El trabajo de Carmen Machi en Juicio a una zorra fue reconocido en 2012 por el jurado del Valle-Inclán. La fallecida Amparo Baró figuró entre los nominados por su interpretación en Agosto, como también lo hicieron Miguel del Arco, por Veraneantes; José María Pou, por Llama a un inspector, y Alfredo Sanzol, por En la luz.

El propio Miguel del Arco hubo de esperar solo un año para recibir el premio gracias a su montaje De ratones y hombres, basado en la novela de John Steinbeck. María Adánez, por La verdad; Magüi Mira, por La anarquista, y Helena Pimienta, por La vida es sueño, figuraron entre los finalistas de la séptima edición, que se celebró en 2013.

María Hervás, por Confesiones de Alá, y la fallecida Terele Pávez, por El cojo de Inishmaan, compitieron en 2014 con Carlos Hipólito por el VIII Premio Valle-Inclán, que finalmente ganó el actor de El crédito.

En 2015, el jurado premió a Concha Velasco por su trabajo en Hécuba mientras Ignacio Amestoy, por Dionisio Ridruejo: Una pasión española; Arturo Fernández, por Enfrentados; Lluís Pasqual, por El caballero de Olmedo; José Sacristán, por El loco de los balcones, y José Sanchís Sinisterra, por Éramos tres hermanas, despuntaron entre los finalistas.

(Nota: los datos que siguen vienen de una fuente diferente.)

(* ===== verification/Link.v ===== *)
(** * A connection at work

    The two loops of a connection ([connection_manager::run_senders], [run_receivers],
    src/src/net/connection.cc) with the network between them: the sender pops a message when
    there is one, writes it to the stream and flushes; the bytes arrive at the other machine in
    pieces of any size, where the receiver ([Receiver]) waits for them. *)
From S2P Require Import Prelude Bytes Address.
From S2P Require Import BufferQueue SerializableQueue DataType Message DynamicQueue Connection Receiver.

(** ** Sender, network and receiver

    [obj] is the message a pointer of the buffer points to, [pad] the padding bytes of its
    header object.  The buffer [net_buffer] is the one [network_channel::push_to_buffer] fills. *)
Section Link.
Context {Q : Type} {BQ : BufferQueue Q} {BQL : BufferQueueLaws Q}.
Context {Msg Ex : Type}.
Variable obj : Msg -> actor_message Q.
Variable pad : Msg -> padding.

Abbreviation net_buffer := (dynamic_queue (T := Msg) (E := Ex)).

Record link := mk_link {
  waiting : option nat;           (* the promise the sender's pop waits for *)
  popped : list Msg;
  deleted : list Msg;             (* by [buffers_helper::abort] *)
  failed : bool;                  (* the sender saw the exception and stopped *)
  wire : bytes;                   (* flushed and not arrived *)
  rx : receiver (Q := Q)          (* of the other machine *)
}.
Definition link_new : link := mk_link None [] [] false [] receiver_new.
Definition with_wire w l := mk_link (waiting l) (popped l) (deleted l) (failed l) w (rx l).
Definition with_rx r l := mk_link (waiting l) (popped l) (deleted l) (failed l) (wire l) r.

(** [msg->serialize(conn.out)], [conn.out.flush()]. *)
Fixpoint write_out (ms : list Msg) (out : bytes) : res bytes :=
  match ms with
  | [] => Ok out
  | m :: ms => out ← serialize (pad m) (obj m) out; write_out ms out
  end.

Definition sender_sys (b : net_buffer) (l : link) : DynamicQueue.sys := mk_sys b (waiting l) (popped l) (deleted l) (failed l).

(** An operation on the buffer; what the sender's pop returned is written. *)
Definition queue_step (ev : DynamicQueue.event) (b : net_buffer) (l : link) : res (net_buffer * link) :=
  s ← DynamicQueue.step (sender_sys b l) ev;
  w ← write_out (drop (length (popped l)) (delivered s)) (wire l);
  Ok (queue s, mk_link (DynamicQueue.waiting s) (delivered s) (DynamicQueue.deleted s) (DynamicQueue.failed s) w (rx l)).

Inductive link_event :=
  | Push (m : Msg)          (* [push_to_buffer] *)
  | SenderRuns              (* the next iteration of [repeat], or the continuation of its pop *)
  | StopSender (e : Ex)     (* [buffers_helper::abort] *)
  | Transfer (n : nat)      (* the next [n] bytes arrive *)
  | CloseStream             (* [close_out_streams] reaches the peer *)
  | ReceiverRuns
  | StopReceiver.           (* [_abort_connection = true] of the other machine *)

Definition link_step (b : net_buffer) (l : link) (ev : link_event) : res (net_buffer * link) :=
  match ev with
  | Push m => queue_step (EPush m) b l
  | SenderRuns =>
      match waiting l with
      | Some _ => queue_step EResume b l
      | None => if failed l then Ok (b, l) else queue_step EPop b l
      end
  | StopSender e => queue_step (EStop e) b l
  | Transfer n => Ok (b, with_wire (drop n (wire l)) (with_rx (arrive (take n (wire l)) (rx l)) l))
  | CloseStream => if failed l && (length (wire l) =? 0)%nat then Ok (b, with_rx (peer_closed (rx l)) l) else Ok (b, l)
  | ReceiverRuns => r ← receiver_step (rx l); Ok (b, with_rx r l)
  | StopReceiver => Ok (b, with_rx (abort_connection (rx l)) l)
  end.
Fixpoint link_run (b : net_buffer) (l : link) (evs : list link_event) : res (net_buffer * link) :=
  match evs with
  | [] => Ok (b, l)
  | ev :: evs => '(b, l) ← link_step b l ev; link_run b l evs
  end.

(** ** What is on its way *)
Abbreviation item := (Msg * list tmpbuf)%type.
Definition sendable (m : Msg) : Prop := exists bs, wire_ok (obj m) bs.
Definition item_ok (p : item) : Prop := wire_ok (obj (fst p)) (snd p).
Definition item_frame (p : item) : bytes := frame (pad (fst p)) (hdr (obj (fst p))) (snd p).
Definition packets (way : list item) : bytes := mjoin ((fun p => packet (item_frame p)) <$> way).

Otro personaje mitológico fue el protagonista de la X edición del Valle-Inclán, que se celebró en 2016 y que alzó como vencedora a Aitana Sánchez-Gijón por su papel en la adaptación de la tragedia de Medea. La actriz superó en las votaciones a Carmelo Gómez, candidato por El alcalde de Zalamea; Irene Escolar, por El público; Israel Elejalde, por La clausura del amor; Alberto Conejero, por La piedra oscura, y Fernando Arrabal, por Pingüinas y El arquitecto y el emperador de Asiria.

Un año después, el trabajo de Ernesto Caballero en la dirección de El laberinto mágico hizo merecedor al director del Centro Dramático Nacional del premio en su undécima edición. El también dramaturgo tuvo como principales rivales a Paco Bezerra, finalista por El pequeño poni, y Pedro Casablanc, por Yo, Feuerbach.